The Democratic front-runner laid out her proposals at a forum in Iowa on Tuesday, The New York Times reports. She said that asking people to pay thousands of dollars for pills they need to stay alive is not how the market is supposed to work and was a sign of "bad actors making a fortune off of people's misfortune."
Her plan calls for a $250 per limit limit on what consumers have to pay for deductibles on drugs, a provision that would affect the insurance industry. It also would create a ratio for how much of their revenues drugmakers would have to spend on R&D, eliminate tax breaks for drug advertising and allow Medicare to negotiate costs with drugmakers. There was more. She recommended reducing the exclusivity time granted biosimilars from 12 to 7 years, and permitting Americans to buy drugs from other countries that generally have lower prices than the U.S.
Her positions are already having an impact. In remarks about high drug prices over the last several days, she has both raised the volume of the debate on a subject many Americans across the political spectrum feel strongly about, and lowered the value drug companies, whose stock prices tumbled in a panicked reaction Monday.
The industry group PhRMA responded with its usual position that such provisions kill innovation and so hurt consumers in the long run, while some economists said the proposal to mandate how much drugmakers must spend on research could create "perverse incentives" that would lead to wasteful spending.

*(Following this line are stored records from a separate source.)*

(** C2: push_block, on a controller whose state is the replay of the branch of its
    head, which is not replaying, not in irreversible mode and trusts no producer,
    ends in one of three ways.  It returns: the controller's head is then
    the fork database's, no known block is preferred to it, and its state -
    database, undo stack, revision, features, reversible blocks, block log - is
    again the replay of the head's branch.  Or it throws: the block was refused,
    or a block of the new branch failed and was removed, and the database, the
    undo stack, the features, the reversible blocks, the block log and the head
    are exactly as they were; the fork database, from which blocks were removed,
    and the unapplied transactions may differ.  The third way is undefined
    behaviour in the reversal of a failed switch, of which nothing is said but that
    it needs a block built on the head that is known and was not applied. *)
Theorem push_block_follows c n :
  chain_inv c -> incoming (fork_db c) n ->
  (exists c', push_block (Ok n) c = (Ok tt, c') /\ chain_inv c' /\ at_best c')
  \/ (exists e c', push_block (Ok n) c = (Throw e, c') /\ is_fc e = true /\ chain_inv c' /\ restored c c')
  \/ (exists c', push_block (Ok n) c = (Throw undefined_behavior, c') /\ ~ quiet c).
Proof.
  intros (r & d0 & fm0 & rb & h & l & rest & Hok & Hfl & Hlog) Hn.
  destruct (push_block_adds _ _ _ _ _ _ _ _ n Hfl Hn) as [(e & E & He)|(f & h1 & m & Hnew & Hi & Hfl1 & Hch & E)].
  { right; left. exists e, c. split; [done|]. split; [done|].
    split; [by exists r, d0, fm0, rb, h, l, rest|by apply controller_eq]. }
  rewrite E. destruct (maybe_switch_forks_ok r d0 fm0 (set_fork_db f c) rb h1 m l rest Hok Hfl1 Hlog Hch) as
    [(c' & E' & Hinv & Hbest & _)|[(e & c' & E' & He & Hres & h' & b & Hfl' & Hlog' & _)|(c' & E' & Hp & Hne & Hd)]].
  - left. exists c'. by rewrite (scoped_ok _ _ _ _ E').
  - assert (chain_inv c') as Hinv by (by exists r, d0, fm0, rb, h', l, rest).
    right; left. exists e, c'. by rewrite (scoped_ok _ _ _ _ E').
  - right; right. rewrite (scoped_undefined _ _ _ E'). eexists. split; [done|]. intros Hq. apply Hp.
    eapply (quiet_only_new _ _ _ c); try done. by apply (chosen_node_at _ _ _ _ _ _ _ _ _ Hfl1).
Qed.

(** *** Pushing many blocks *)

(** No known block is preferred to the head. *)
Definition settled (c : controller) : Prop :=
  forall k b, index (fork_db c) !! k = Some b -> first_preferred b (mk_block_state (c_head c) true) = false.

Lemma at_best_settled c : at_best c -> settled c.
Proof.
  intros (h & Hh & Es & Hbest) k b Hb. specialize (Hbest _ _ Hb). unfold first_preferred, b_lib, b_num in *.
  cbn [bsh]. by rewrite <- Es.
Qed.

Section Settled.
(** The headers of the chain, along which the irreversible number never
    decreases. *)
Context (U : block_header_state -> Prop).
Context (U_mono : forall x y, U x -> U y -> previous (bare_header (header x)) = bhs_id y ->
  dpos_irreversible_blocknum (common y) <= dpos_irreversible_blocknum (common x)).
Context (U_links : forall x y, U x -> U y -> previous (bare_header (header x)) = bhs_id y -> links y x).

Lemma settled_quiet r d0 fm0 c rb h l rest :
  follows r d0 fm0 c rb h l rest -> covered U (fork_db c) -> settled c -> quiet c.
Proof.
  intros Hfl [HU1 HU2] Hs k b Hb Hp. destruct (head_num _ _ _ _ _ _ _ _ Hfl) as [Hn _]. destruct Hfl as [Hpos Hf Hv _].
  destruct (fo_ids _ _ _ _ _ _ Hf _ _ Hb) as [_ Hid]. rewrite Hp, Hn in Hid.
  assert (U (c_head c)) as HUc.
  { rewrite (pos_head _ _ _ _ _ _ Hpos). destruct l as [|x l]; cbn [tip].
    - rewrite <- (fo_bsh _ _ _ _ _ _ Hf). apply HU2, Hf.
    - destruct (Hv x) as (p & Hpx & <- & _); [left|]. eauto. }
  pose proof (U_mono _ _ (HU1 _ _ Hb) HUc Hp) as Hle. specialize (Hs _ _ Hb).
  unfold first_preferred, b_lib, b_num, num in *. cbn [bsh] in Hs. bprop.
  apply andb_false_iff in H0 as [?|?]; bprop; lia.
Qed.
(* ===== verification/ContractTheorems.v ===== *)
(** What a contract can rely on when it uses its tables: the theorems on
    sequences of database operations, on walking a table, and on the RAM the
    accounts of an action are billed. *)

From Stdlib Require Import ZArith Lia.
From stdpp Require Import base gmap numbers sorting list.
From S2P Require Import Prelude Chainbase Authority ResourceLimits IteratorCache ContractTables ContractInvariant ContractOperations ContractIterators.

#[local] Open Scope Z_scope.
#[local] Open Scope chain_scope.

Section Theorems.
Context {SF : SoftFloat}.
Context {TT TR TL TU : Type} `{HTT : !Table Z table_id_object TT} `{HTR : !Table Z row TR}.
Context `{HTL : !Table (bool * Z) Manager.resource_limits_object TL}
        `{HTU : !Table Z Manager.resource_usage_object TU}.

Abbreviation context := (@apply_context TT TR TL TU).
Implicit Types (c : context) (k : index_kind) (r : row).

(** ** Sequences of operations *)

(** The calls a contract makes, with their arguments. *)
Inductive operation :=
| Db_store (scope_ table_ payer_ pk : Z) (buffer : list Z)
| Db_update (iterator payer_ : Z) (buffer : list Z)
| Db_remove (iterator : Z)
| Db_get (iterator : Z) (buffer_size : nat)
| Db_next (iterator : Z)
| Db_previous (iterator : Z)
| Db_find (code_ scope_ table_ pk : Z)
| Db_lowerbound (code_ scope_ table_ pk : Z)
| Db_upperbound (code_ scope_ table_ pk : Z)
| Db_end (code_ scope_ table_ : Z)
| Idx_store (k : index_kind) (scope_ table_ payer_ pk : Z) (secondary : data)
| Idx_update (k : index_kind) (iterator payer_ : Z) (secondary : data)
| Idx_remove (k : index_kind) (iterator : Z)
| Idx_get (k : index_kind) (iterator : Z)
| Idx_find_secondary (k : index_kind) (code_ scope_ table_ : Z) (secondary : data)
| Idx_lowerbound_secondary (k : index_kind) (code_ scope_ table_ : Z) (secondary : data)
| Idx_upperbound_secondary (k : index_kind) (code_ scope_ table_ : Z) (secondary : data)
| Idx_end_secondary (k : index_kind) (code_ scope_ table_ : Z)
| Idx_next_secondary (k : index_kind) (iterator : Z)
| Idx_previous_secondary (k : index_kind) (iterator : Z)
| Idx_find_primary (k : index_kind) (code_ scope_ table_ pk : Z)
| Idx_lowerbound_primary (k : index_kind) (code_ scope_ table_ pk : Z)
| Idx_upperbound_primary (k : index_kind) (code_ scope_ table_ pk : Z)
| Idx_next_primary (k : index_kind) (iterator : Z)
| Idx_previous_primary (k : index_kind) (iterator : Z).

Definition void {S A} (m : exec S A) : exec S unit := do _ <- m; ret tt.

Definition perform (op : operation) : exec context unit :=
  match op with
  | Db_store sc tb p pk b => void (db_store_i64 sc tb p pk b)
  | Db_update it p b => db_update_i64 it p b
  | Db_remove it => db_remove_i64 it
  | Db_get it n => void (db_get_i64 it n)
  | Db_next it => void (db_next_i64 it)
  | Db_previous it => void (db_previous_i64 it)
  | Db_find cd sc tb pk => void (db_find_i64 cd sc tb pk)
  | Db_lowerbound cd sc tb pk => void (db_lowerbound_i64 cd sc tb pk)
  | Db_upperbound cd sc tb pk => void (db_upperbound_i64 cd sc tb pk)
  | Db_end cd sc tb => void (db_end_i64 cd sc tb)
  | Idx_store k sc tb p pk s => void (store k sc tb p pk s)
  | Idx_update k it p s => update k it p s
  | Idx_remove k it => remove k it
  | Idx_get k it => void (get k it)
  | Idx_find_secondary k cd sc tb s => void (find_secondary k cd sc tb s)
  | Idx_lowerbound_secondary k cd sc tb s => void (lowerbound_secondary k cd sc tb s)
  | Idx_upperbound_secondary k cd sc tb s => void (upperbound_secondary k cd sc tb s)
  | Idx_end_secondary k cd sc tb => void (end_secondary k cd sc tb)
  | Idx_next_secondary k it => void (next_secondary k it)
  | Idx_previous_secondary k it => void (previous_secondary k it)
  | Idx_find_primary k cd sc tb pk => void (find_primary k cd sc tb pk)
  | Idx_lowerbound_primary k cd sc tb pk => void (lowerbound_primary k cd sc tb pk)
  | Idx_upperbound_primary k cd sc tb pk => void (upperbound_primary k cd sc tb pk)
  | Idx_next_primary k it => void (next_primary k it)
  | Idx_previous_primary k it => void (previous_primary k it)
  end.

Definition perform_all (ops : list operation) : exec context unit := for_each ops perform.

Some of the proposals, like buying drugs overseas and having Medicare negotiate discounts are perpetual Democratic proposals that have been non-starters with a Republican-controlled Congress. BMO Capital Markets analyst Alex Arfaei reassured his clients by telling them it was unlikely Clinton's suggestions will result in price controls. "Pharmaceutical companies are easy targets in presidential politics, and these extreme examples provide great talking points," he told clients in a note. Terry Haines, a Evercore ISI analyst, was even more to the point. "Bottom line is, politically this doesn't happen."
But given the level of concern among consumers, some experts think that Clinton's proposals will have drugmakers thinking twice about a pricing approach that seems to many outsiders to be based more on what they can get away with than what a drug is worth.
David Cutler, a Harvard professor who has provided health policy advice to the Obama administration, said Clinton's approach may be imperfect but it is targeted at some of the problems with the current system. "How can you get the focus to be more on research and less on getting people to take medicines they don't need?" Cutler asked rhetorically.